KE: Could you tell me a bit about your works in progress and what’s next?
KG: I’m currently working on a short animation exploring radical love and the innumerable love stories between revolutionaries. For example, there are these incredible, beautiful love letters between Karl Marx and Jenny von Westphalen and also letters between George Jackson and Angela Davis, and countless other revolutionary lovers. I think we sometimes forget all the aspects of the lives of revolutionaries outside of the political work we know them for. That’s my main project currently and it’s been interesting, because for the first time ever I’m exploring the use of some digital animation practices. So it will be interesting to see how the making of this film informs my theory and thinking-through of the digital and non-tactile realm of animation.
KE: You’ve been on a few recent tours now with your work (Denver, Chicago, Boston), meaning that you’ve had some time to see it in various spaces.
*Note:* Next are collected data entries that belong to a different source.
Lemma executeAction_books op u p t w :
  prov (executeAction conf op u p t w) = prov w ∧
  activeTransfers (executeAction conf op u p t w) = activeTransfers w ∧
  disk (executeAction conf op u p t w) = disk w ∧ clock (executeAction conf op u p t w) = clock w ∧
  transfers (executeAction conf op u p t w) = transfers w ∧
  openConnections (executeAction conf op u p t w) = openConnections w.
Proof. unfold executeAction. by repeat case_match. Qed.

Lemma removeTransfer_spec id w :
  id ∈ activeTransfers w →
  ∃ w', removeTransfer id w = (None, w') ∧ activeTransfers w ≡ₚ id :: activeTransfers w'
    ∧ prov w' = prov w ∧ clock w' = clock w ∧ disk w' = disk w ∧ transfers w' = transfers w.
Proof.
  intros Hid. unfold removeTransfer.
  destruct (find_index_elem (λ v, bool_decide (v = id)) (activeTransfers w) id Hid) as [i E];
    [by apply bool_decide_eq_true|].
  rewrite E. eexists. split; [done|]. split; [|done].
  apply find_index_Some in E as (x & Hx & ->%bool_decide_eq_true). simpl. by apply remove_at_perm.
Qed.

(** The documented choices of track_quota (README): 0 keeps no account, 1
    accounts every user, 2 the users with a quota restriction. *)
Definition tracks_quota (user : User) : bool :=
  (TrackQuota (dp_config conf) =? 1) || ((TrackQuota (dp_config conf) =? 2) && HasQuotaRestrictions user).

Lemma updateUserQuota_spec user f z w :
  0 <= TrackQuota (dp_config conf) <= 2 → pinv (prov w) → quota_fits f z false (contents (prov w) !! Username user) →
  pinv (prov (updateUserQuota conf user f z false w)) ∧
  contents (prov (updateUserQuota conf user f z false w))
  = if tracks_quota user then alter (quota_updated (clock w) f z false) (Username user) (contents (prov w))
    else contents (prov w).
Proof.
  intros Ht Hp Hq. unfold updateUserQuota, UpdateUserQuota, tracks_quota.
  destruct (updateQuota_spec (prov w) (clock w) (Username user) f z false Hp Hq) as (err & s' & E & ? & Hc & _).
  assert (TrackQuota (dp_config conf) = 0 ∨ TrackQuota (dp_config conf) = 1 ∨ TrackQuota (dp_config conf) = 2)
    as [Hm|[Hm|Hm]] by lia; rewrite Hm; simpl; [done|by rewrite E|].
  destruct (HasQuotaRestrictions user); [by rewrite E|done].
Qed.

(** The bookkeeping of [Close]. *)
Lemma Transfer_Close_upload id w t :
  transfers w !! id = Some t → t_transferType t = transferUpload → id ∈ activeTransfers w →
  0 <= TrackQuota (dp_config conf) <= 2 → pinv (prov w) →
  quota_fits (if t_isNewFile t then 1 else 0) (t_bytesReceived t) false (contents (prov w) !! Username (t_user t)) →
  let w' := snd (Transfer_Close conf id w) in
  pinv (prov w') ∧ activeTransfers w ≡ₚ id :: activeTransfers w' ∧
  contents (prov w') =
    if tracks_quota (t_user t)
    then alter (quota_updated (clock w) (if t_isNewFile t then 1 else 0) (t_bytesReceived t) false)
           (Username (t_user t)) (contents (prov w))
    else contents (prov w).
Proof.
  intros Ht Hty Hid Htq Hp Hq w'. unfold w', Transfer_Close. rewrite Ht.
  destruct (file_Close _ _) as [e1 d1].
  match goal with |- context [let '(_, _) := ?x in _] => destruct x as [e2 d2] end.
  set (w1 := executeAction _ _ _ _ _ _).
  destruct (executeAction_books (if t_transferType t =? transferDownload then operationDownload
    else operationUpload) (Username (t_user t)) (t_path t) EmptyString (set_disk d2 w))
    as (Hpr & Hat & _ & Hcl & _). fold w1 in Hpr, Hat, Hcl. simpl in Hpr, Hat, Hcl.
  destruct (removeTransfer_spec id w1) as (w2 & -> & Hperm & Hp2 & Hc2 & _); [by rewrite Hat|].
  rewrite Hty. change (transferUpload =? transferUpload) with true. cbv iota. cbn [snd].
  destruct (updateUserQuota_spec (t_user t) (if t_isNewFile t then 1 else 0) (t_bytesReceived t) w2)
    as [? Hc]; [done|by rewrite Hp2, Hpr..|].
  split; [done|]. split; [by rewrite <- Hperm, Hat|]. by rewrite Hc, Hc2, Hcl, Hp2, Hpr.
Qed.

(** C21: An upload is accounted exactly, and only when the configuration says
    so. After any sequence of writes to a registered upload and its [Close], the
    transfer is no longer active; if quota is tracked for the user
    (track_quota 1, or 2 and the user has a quota restriction), the used size of
    the user has grown by the number of bytes the writes reported and the number
    of files by one exactly when the file is new; if it is not, no account has
    changed. No other user's account changes in either case. *)
Theorem upload_accounted id chunks w t u ns w1 :
  transfers w !! id = Some t → t_transferType t = transferUpload → t_bytesReceived t = 0 →
  id ∈ activeTransfers w → 0 <= TrackQuota (dp_config conf) <= 2 → pinv (prov w) →
  contents (prov w) !! Username (t_user t) = Some u →
  write_all id chunks w = (ns, w1) →
  sum_list_Z ns < 2 ^ 63 → is_i64 (UsedQuotaSize u + sum_list_Z ns) → is_i64 (UsedQuotaFiles u + 1) →
  is_i64 (UsedQuotaFiles u) →
  let w2 := snd (Transfer_Close conf id w1) in
  activeTransfers w ≡ₚ id :: activeTransfers w2 ∧
  (tracks_quota (t_user t) = true →
     ∃ u', contents (prov w2) !! Username (t_user t) = Some u'
       ∧ UsedQuotaSize u' = UsedQuotaSize u + sum_list_Z ns
       ∧ UsedQuotaFiles u' = UsedQuotaFiles u + (if t_isNewFile t then 1 else 0)) ∧
  (tracks_quota (t_user t) = false → contents (prov w2) = contents (prov w)) ∧
  (∀ n, n ≠ Username (t_user t) → contents (prov w2) !! n = contents (prov w) !! n).
Proof.
  intros Ht Hty Hr Hid Htq Hp Hu E Hs Hsz Hf Hf0 w2.
  destruct (write_all_spec id chunks w t ns w1) as ((Hpr & Hat & _) & _ & la & Ht1); [done..|lia|lia|].
  destruct (Transfer_Close_upload id w1 _ Ht1) as (_ & Hperm & Hc);
    [done|by rewrite Hat|done|by rewrite Hpr| |].
  { intros v Hv _. simpl in *. rewrite Hpr, Hu in Hv. injection Hv as <-. rewrite Hr.
    split; [done|]. by destruct (t_isNewFile t); [|rewrite Z.add_0_r]. }
  simpl in Hc. rewrite Hpr in Hc. fold w2 in Hperm, Hc. split; [by rewrite <- Hat|]. rewrite Hc.
  destruct (tracks_quota (t_user t)); [|done]. split_and!; [intros _|done|].
  - rewrite lookup_alter_eq, Hu. simpl. eexists. split; [done|]. simpl. rewrite Hr, Z.add_0_l.
    split; [by apply i64_id|]. apply i64_id. by destruct (t_isNewFile t); [|rewrite Z.add_0_r].
  - intros n Hn. by rewrite lookup_alter_ne.
Qed.
End accounting.
(* ===== verification/Server.v ===== *)
(** * The SSH server: serv/server.go, serv/shell_linux.go and the entry points of
    serv/portforwarding.go

    Logging in, accepting a connection, and the requests on a connection and on
    a session channel. What the SSH library and the operating system do is an
    argument: the handshake delivers the permissions a callback returned,
    [ssh.Unmarshal], [shlex.Split] and [encoding/json] are the functions of a
    class, and the outcomes of opening a pty, starting a process or listening
    on an address come with the request that causes the call. *)
From Stdlib Require Import Ascii.
From stdpp Require Import base tactics option list strings gmap.
From Stdlib Require Import ZArith Lia.
From S2P Require Import Prelude GoOs SftpWire GoPath GoStrconv.
From S2P Require Import DataProvider BoltProvider FileSystem Sessions FileHandler.

Record ExtConf := mkExtConf {
  HDFS : string;
  HDFSHosts : string;
  BasePubkey : string;
  BaseUser : string;
  _basePubKey : string;
  _baseUser : string
}.

Record Configuration := mkConfiguration {
  serv_conf : ServConf;
  IsSCPEnabled : bool;
  FullFunc : bool;
  Ext : ExtConf
}.

(** The functions of other packages. [json_Marshal] and [json_Unmarshal] are
    those of [encoding/json] at the type [User] (what could be decoded is kept
    when an error is returned); [shlex_Split] returns the parts
    it found also when it fails; [Unmarshal_exec] and [Unmarshal_forward] are
    [ssh.Unmarshal] at [execMsg] and [remoteForwardRequest]. *)
Class Libraries := {
  json_Marshal : User → result string;
  json_Unmarshal : string → User * option error;
  shlex_Split : string → list string * option error;
  Unmarshal_exec : list byte → result string;
  Unmarshal_forward : list byte → result (string * Z)
}.

Definition newline : string := String "010" EmptyString.
Definition double_quote : ascii := "034".

(** The base user of a configuration that names none: the pieces between the
    double quotes of the JSON text. *)
Definition defaultBaseUser : string :=
  strings_Join
    ["{"; "id"; ":1,"; "username"; ":"; "_base_"; ","; "permissions"; ":["; "*"; "],"; "password";
     ":"; EmptyString; ","; "home_dir"; ":"; "/"; ","; "uid"; ":0,"; "gid";
     (":0," +:+ newline +:+ "            "); "max_sessions"; ":0, "; "quota_size"; ":0,";
     "quota_files"; ":0,"; "used_quota_size"; ":0,"; "used_quota_files";
     (":0," +:+ newline +:+ "            "); "last_quota_update"; ":0,"; "upload_bandwidth"; ":0,";
     "download_bandwidth"; ":0}"]%string
    double_quote.

Section server.
Context {F P : Type} `{FileSystem F, Provider P, Crypto, Libraries} (c : Configuration).
Implicit Types w : World F P.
In addition to your works in progress, how do you characterize the trajectory of your oeuvre? Do certain films play better in certain spaces?
KG: I hope, as I continue making films, that I will keep exploring the ways I can use animation as radically and politically as possible. In the past couple years I’ve begun dipping my toes into the realm of essayistic filmmaking and have found it immeasurably enjoyable and challenging. In similar ways that experimental animation elevates the spectator or audience to be able to see themselves as creators, so too I think does the essay film. In essay films, the filmmakers are exploratory as they personally reflect in some way on a question or problem. They bring themselves to the level of the spectator and in doing so allow space for spectators to understand themselves as creators too.
I’m not sure that certain films play better among certain audiences, but I have found that I most enjoy being able to show a mix of my more radically political work alongside my personal essay films. I think it does something useful in reading my work to view the juxtaposition of the incredibly personal films alongside the explosively incendiary and political ones. I’ve been very lucky and thankful for the amazing curators who have so kindly invited me out to share my work in their cinemas and spaces. The work of the curator is so incredibly political and important, and I am always endlessly grateful to those folks interested in sharing and screening more incendiary work.